Today, the blog gets more than 100 pageviews a day (can I get my TV deal yet?), and more than 10,000 per quarter. Even accounting for webcrawlers and spambots, that's some serious traffic considering the fairly specific nature of the blog. It is a source of mildly-confused pride that should you Google "LPCC California," one of the first results you are likely to see is my post on whether California MFTs should dually license as LPCCs. I've been linked to by the AAMFT Facebook page and by the North Carolina licensing board, among many others.

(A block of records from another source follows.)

(* ===== verification/Main.v ===== *)
(** src/daemon.c and the start of [main] in src/agent.c. *)
From Stdlib Require Import ZArith Ascii Lia SpecFloat.
From stdpp Require Import base list strings numbers gmap.
From S2P Require Import Prelude.
From S2P Require Import Clib.
From S2P Require Import Packet.
From S2P Require Import Sender.
From S2P Require Import Routine.
From S2P Require Import Unsent.
From S2P Require Import Storage.
From S2P Require Import Plugin.
From S2P Require Import Sparser.
From S2P Require Import Metadata.
From S2P Require Import Scheduler.
From S2P Require Import Agent.

Local Open Scope Z_scope.

(** * Becoming a daemon *)

(** The results of the calls of [daemonize] in the process that makes them. *)
Record daemon_env := DaemonEnv { fork1 : Z; setsid : Z; fork2 : Z; chdir : Z }.

(** A process leaves through [_exit], or returns and goes on. *)
Inductive outcome (A : Type) := Exits (code : Z) | Goes (a : A).
Arguments Exits {A} code.
Arguments Goes {A} a.

(** What the call changes: the session, the directory, SIGHUP, the three streams. *)
Record process := Process {
  own_session : bool; cwd : bytes; ignores_hup : bool; null_streams : bool
}.

Definition daemonize (e : daemon_env) (p : process) : outcome (Z * process) :=
  if 0 <? fork1 e then Exits 0
  else if fork1 e <? 0 then Goes (-1, p)
  else if setsid e =? -1 then Goes (-2, p)
  else
    let p := Process true (cwd p) (ignores_hup p) (null_streams p) in
    if 0 <? fork2 e then Exits 0
    else if fork2 e <? 0 then Goes (-3, p)
    else if negb (chdir e =? 0) then Goes (-4, p)
    else Goes (0, Process true (lit "/") true true).

(** * The start of the agent *)

Section Main.
Context {E M : Type}.

(** What the start depends on: the calls of [daemonize], the result of
    [zlog_init], the host, the configuration file, the libraries of plugins with
    their load functions, the listing and the files of [res/], memory (the block
    for a plugin, as [memset] clears it), and the results of the pthread and curl
    calls. *)
Record main_env := MainEnv {
  mn_daemon : daemon_env;
  mn_zlog : Z;
  mn_meta : meta_env;
  mn_conf : option bytes;
  mn_loadable : bytes → bool;
  mn_block : option (plugin_t E M);
  mn_plugin : pthread_results;
  mn_load : bytes → list bytes → plugin_t E M → res (Z * plugin_t E M);
  mn_dir : option (list (Z * bytes));
  mn_malloc : Z → bool;
  mn_sch : pthread_results;
  mn_st : pthread_results;
  mn_header : bool;
  mn_handles : packet_type → option handle;
  mn_setopt : packet_type → copt → Z
}.

(** What runs when the main loop is reached. *)
Record agent := AgentState {
  ag_process : process;
  ag_meta : meta_state;
  ag_pluginc : Z;
  ag_plugins : list (plugin_t E M);
  ag_sch : option routine_t;
  ag_st : option routine_t;
  ag_globals : storage_globals
}.

(** What [sparse] makes of a section at its end: a new block, [plugin_init], and the
    load function of the library on it. *)
Definition make_plugin (e : main_env) (t : bytes) (args : list bytes) : res (option (plugin_t E M)) :=
  do p <- of_opt NullDeref (mn_block e);
  match plugin_init (mn_plugin e) (Some p) with
  | (z, Some p) =>
      if z <? 0 then Ok None
      else do x <- mn_load e t args p; Ok (if x.1 <? 0 then None else Some x.2)
  | (_, None) => Ok None
  end.

(** [routine_start] of the scheduler, the storage and the first [pluginc] plugins. *)
Definition start_plugins (pluginc : Z) (ps : list (plugin_t E M)) : list (plugin_t E M) :=
  let n := Z.to_nat pluginc in
  ((λ p, set_r (routine_start_record (r p)) p) <$> take n ps) ++ drop n ps.

(** [main] up to its loop.  The results of [scheduler_init] and [storage_init]
    are not looked at. *)
Definition main_start (e : main_env) (p : process) (m : meta_state) (sch st : routine_t)
    (g : storage_globals) (files : gmap bytes bytes) : res (outcome agent) :=
  match daemonize (mn_daemon e) p with
  | Exits code => Ok (Exits code)
  | Goes (z, p) =>
      if z <? 0 then Ok (Exits 1)
      else if negb (mn_zlog e =? 0) then Ok (Exits 1)
      else
        do x <- meta_init (mn_meta e) m;
        let '(z, m) := x in
        if z <? 0 then Ok (Exits 1)
        else
          do x <- sparse (mn_loadable e) (make_plugin e) (mn_conf e);
          let '(pluginc, ps) := x in
          if pluginc =? 0 then Ok (Exits 1)
          else
            do x <- (if 0 <? pluginc then restore (mn_malloc e) (mn_dir e) (ps, files)
                     else restore (mn_malloc e) (mn_dir e) ([], files));
            let ps := if 0 <? pluginc then fst x else ps in
            let '(_, sch) := scheduler_init (mn_sch e) (Some sch) in
            let '(_, st, g) := storage_init (mn_st e) (mn_header e) (mn_handles e) (mn_setopt e) (Some st) g in
            Ok (Goes (AgentState p m pluginc (start_plugins pluginc ps)
                        (routine_start_record <$> sch) (routine_start_record <$> st) g))
  end.

(** * Properties *)

(** A load function sets the members of its plugin and not the task of its routine
    ([load_os_keeps_task], [load_mysql_keeps_task]). *)
Definition loads_module (load : bytes → list bytes → plugin_t E M → res (Z * plugin_t E M)) : Prop :=
  ∀ t args p z p', load t args p = Ok (z, p') → task (r p') = task (r p).

Lemma made_prepares e t args p :
  loads_module (mn_load e) → make_plugin e t args = Ok (Some p) → task (r p) = Some plugin_prep_fn.
Proof.
  intros Hl H. unfold make_plugin in H. inv_ok H. unfold plugin_init, routine_init in H.
  destruct (any_negative (mn_plugin e)); [done|]. cbn [Z.ltb Z.compare] in H. inv_ok H.
  destruct v0 as [z p']. cbn [fst snd] in H. destruct (z <? 0); [done|]. injection H as <-. by rewrite (Hl _ _ _ _ _ E1).
Qed.

(** C33. What the main loop starts from: whenever [main] gets there, the scheduler
    and the storage routine are alive, overdue and have their tasks and periods,
    and every plugin it found is alive, overdue and has the task of preparing, so
    that the first round pings them all; the ids that were restored change
    nothing of this. *)
Theorem main_starts_everything e p m sch st g files ag now :
  any_negative (mn_sch e) = false → any_negative (mn_st e) = false → loads_module (mn_load e) → 0 ≤ now →
  main_start e p m sch st g files = Ok (Goes ag) →
  (∃ sch', ag_sch ag = Some sch' ∧ routine_alive sch' = true ∧ routine_overdue now sch' = true
     ∧ task sch' = Some scheduler_main_fn ∧ period sch' = Some 530)
  ∧ (∃ st', ag_st ag = Some st' ∧ routine_alive st' = true ∧ routine_overdue now st' = true
     ∧ task st' = Some storage_main_fn ∧ period st' = Some 21000 ∧ delay st' = 1)
  ∧ ag_pluginc ag ≠ 0
  ∧ ∀ i q, Z.of_nat i < ag_pluginc ag → ag_plugins ag !! i = Some q →
      routine_alive (r q) = true ∧ routine_overdue now (r q) = true ∧ task (r q) = Some plugin_prep_fn.
Proof.
  intros Hs1 Hs2 Hld Hnow H. unfold main_start in H.
  destruct (daemonize _ _) as [|[z p']]; [done|]. destruct (z <? 0); [done|].
  destruct (negb _); [done|]. inv_ok H. destruct v as [z' m']. destruct (z' <? 0); [done|].
  inv_ok H. destruct v as [pluginc ps]. destruct (Z.eqb_spec pluginc 0) as [|Hpc]; [done|]. inv_ok H.
  unfold scheduler_init, storage_init, routine_init in H. rewrite Hs1, Hs2 in H. simpl in H.
  destruct (sender_init _ _ _ _) as [? sd]. destruct (unsent_init _ _) as [[? f] u].
  injection H as <-. simpl.
  assert (∀ x, due x = 0 → routine_overdue now x = true) as Hov.
  { intros x Hx. unfold routine_overdue. rewrite Hx. by apply Z.leb_le. }
  split; [eexists; split; [done|]; repeat split; by apply Hov || by vm_compute|].
  split; [eexists; split; [done|]; repeat split; by apply Hov || by vm_compute|].
  split; [done|]. intros i q Hi Hq. unfold start_plugins in Hq.
  rewrite (proj2 (Z.ltb_lt 0 pluginc)) in Hq, E2 by lia.
  rewrite lookup_app in Hq. destruct (_ !! i) as [q'|] eqn:Eq.
  - injection Hq as ->. apply list_lookup_fmap_Some in Eq as (q0 & -> & Hq0).
    split; [done|]. split; [by apply Hov|]. apply lookup_take_Some in Hq0 as [Hq0 _].
    apply (f_equal (fmap r)) in Hq0. rewrite <- list_lookup_fmap, (restore_r _ _ _ _ _ E2), list_lookup_fmap in Hq0.
    apply fmap_Some in Hq0 as (q1 & Hq1 & Er). change (task (r q0) = Some plugin_prep_fn). rewrite Er.
    assert (Forall (λ p, task (r p) = Some plugin_prep_fn) ps) as Hall.
    { eapply (sparse_plugins _ _ _); [|exact E1]. intros t a p0. by apply made_prepares. }
    by apply (proj1 (list.Forall_lookup _ _) Hall i q1).
  - apply lookup_ge_None in Eq. rewrite length_fmap, length_take in Eq. rewrite lookup_drop in Hq.
    apply lookup_lt_Some in Hq. rewrite length_fmap, length_take in Hq. lia.
Qed.

(** A configuration file that cannot be opened does not stop the agent:
    [sparse] returns -1, the test of [main] is for 0, and the agent runs on
    without a plugin. *)
Theorem main_without_configuration e p p' m m' sch st g files :
  daemonize (mn_daemon e) p = Goes (0, p') → mn_zlog e = 0 →
  meta_init (mn_meta e) m = Ok (0, m') → mn_conf e = None → mn_dir e = None →
  ∃ ag, main_start e p m sch st g files = Ok (Goes ag)
    ∧ ag_pluginc ag = -1 ∧ ag_plugins ag = [].
Proof.
  intros Hd Hz Hm Hc Hr. unfold main_start. rewrite Hd, Hz, Hm, Hc, Hr. simpl.
  destruct (scheduler_init _ _) as [? sch']. destruct (storage_init _ _ _ _ _ _) as [[? st'] g'].
  by eexists.
Qed.

End Main.

(** [daemonize] returns 0 in exactly one process, the grandchild that is its
    own session and runs in the root directory, deaf to SIGHUP; each parent
    leaves with code 0, and every failure is a negative number of its own. *)
Theorem daemonize_outcome e p :
  match daemonize e p with
  | Exits code => code = 0 ∧ (0 < fork1 e ∨ fork1 e = 0 ∧ setsid e ≠ -1 ∧ 0 < fork2 e)
  | Goes (z, p') =>
      (z = 0 ∧ fork1 e = 0 ∧ setsid e ≠ -1 ∧ fork2 e = 0 ∧ chdir e = 0
       ∧ p' = Process true (lit "/") true true)
      ∨ (z = -1 ∧ fork1 e < 0) ∨ (z = -2 ∧ setsid e = -1) ∨ (z = -3 ∧ fork2 e < 0)
      ∨ (z = -4 ∧ chdir e ≠ 0)
  end.
Proof.
  unfold daemonize. destruct (Z.ltb_spec 0 (fork1 e)); [by auto|].
  destruct (Z.ltb_spec (fork1 e) 0); [by right; left|].
  destruct (Z.eqb_spec (setsid e) (-1)); [by do 2 right; left|].
  destruct (Z.ltb_spec 0 (fork2 e)); [split; [done|]; right; split; [lia|done]|].
  destruct (Z.ltb_spec (fork2 e) 0); [by do 3 right; left|]. destruct (Z.eqb_spec (chdir e) 0) as [Hc|Hc]; simpl.
  - left. repeat split; (done || lia).
  - do 4 right. done.
Qed.

(** * Witnesses *)

Definition some_process : process := Process false (lit "/root") false false.
Definition child : daemon_env := DaemonEnv 0 1 0 0.

(** A library whose load function clears all members but the routine. *)
Definition up_load (t : bytes) (a : list bytes) (p : plugin_t unit unit) : res (Z * plugin_t unit unit) :=
  Ok (0, set_r (r p) (up_plugin None None plugin_gather_fn)).

Definition some_main (conf : option bytes) : main_env :=
  MainEnv child 0 (some_env None) conf (λ _, true) (Some (up_plugin None None plugin_gather_fn)) (Pthread 0 0 0 0)
    up_load None (λ _, true)
    (Pthread 0 0 0 0) (Pthread 0 0 0 0) true (λ t, Some (Pos.of_nat (S (Z.to_nat (type_code t))))) (λ _ _, 0).

Definition some_globals : storage_globals :=
  Globals open_senders None (Fs ∅ ∅) (Unsent None false [] []).

Lemma main_starts_everything_witness :
  ∃ ag, main_start (some_main (Some plugin_conf)) some_process no_meta idle_routine idle_routine some_globals ∅
      = Ok (Goes ag)
  ∧ (∃ sch', ag_sch ag = Some sch' ∧ routine_alive sch' = true ∧ routine_overdue 5 sch' = true
     ∧ task sch' = Some scheduler_main_fn ∧ period sch' = Some 530)
  ∧ (∃ st', ag_st ag = Some st' ∧ routine_alive st' = true ∧ routine_overdue 5 st' = true
     ∧ task st' = Some storage_main_fn ∧ period st' = Some 21000 ∧ delay st' = 1)
  ∧ ag_pluginc ag ≠ 0
  ∧ ∀ i q, Z.of_nat i < ag_pluginc ag → ag_plugins ag !! i = Some q →
      routine_alive (r q) = true ∧ routine_overdue 5 (r q) = true ∧ task (r q) = Some plugin_prep_fn.
Proof.
  assert (match main_start (some_main (Some plugin_conf)) some_process no_meta idle_routine idle_routine
    some_globals ∅ with Ok (Goes _) => true | _ => false end = true) as Hok by (vm_compute; reflexivity).
  destruct (main_start (some_main (Some plugin_conf)) some_process no_meta idle_routine idle_routine
    some_globals ∅) as [[c|ag]|w|] eqn:E; try discriminate Hok.
  exists ag. split; [reflexivity|].
  apply (main_starts_everything (some_main (Some plugin_conf)) some_process no_meta idle_routine
    idle_routine some_globals ∅ ag 5); [reflexivity|reflexivity| |lia|exact E].
  by intros t a p z p' [= _ <-].
Defined.

Lemma main_without_configuration_witness :
  ∃ ag, main_start (some_main None) some_process no_meta idle_routine idle_routine some_globals ∅
      = Ok (Goes ag) ∧ ag_pluginc ag = -1 ∧ ag_plugins ag = [].
Proof.
  assert (match meta_init (mn_meta (some_main None)) no_meta with Ok (0, _) => true | _ => false end = true)
    as Hok by (vm_compute; reflexivity).
  destruct (meta_init (mn_meta (some_main None)) no_meta) as [[[] m']|w|] eqn:E; try discriminate Hok.
  apply (main_without_configuration (some_main None) some_process (Process true (lit "/") true true)
    no_meta m'); [reflexivity|reflexivity| |reflexivity|reflexivity].
  exact E.
Defined.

The blog is fun to write, and hopefully worthwhile to read. I've certainly learned some things along the way about what people actually do read:
Since July 1, 2010
1. The best MFT graduate schools
2. CAMFT sues California licensing board
3. California LPCC law passes; should MFTs dually license?
4. Finding MFT jobs
5. MFT licensure: California
And how do people get here in the first place? Why, through Google, of course:
Most common search terms leading to MFTProgress.com
Since July 1, 2010
1. MFT jobs
2. LPCC California
3. Best MFT programs
4. Top MFT programs
5. MFT program rankings
6. LPCC licensure California
In the 99 (okay, actually 103 -- I'm a little late getting this one done) previous posts to this blog, I'm most proud of those that fill an informational need, offering students, interns, and licensees guidance in the profession that was not available (or at least not conveniently available) before. Some examples:
* AAMFT, AFTA, CAMFT, IFTA, and more: A primer on MFT associations
* Should you pursue a doctorate in MFT?
* The benefits of COAMFTE accreditation for MFT students
* Are MFT licensing exam prep classes a good value?
* Money for MFTs
I'm also particularly happy with the conversation many posts inspire. Out of the last 22 posts here, 17 have at least one comment, and some have many. The comments are fun to read, often educational for me, and one of the best parts of doing this blog.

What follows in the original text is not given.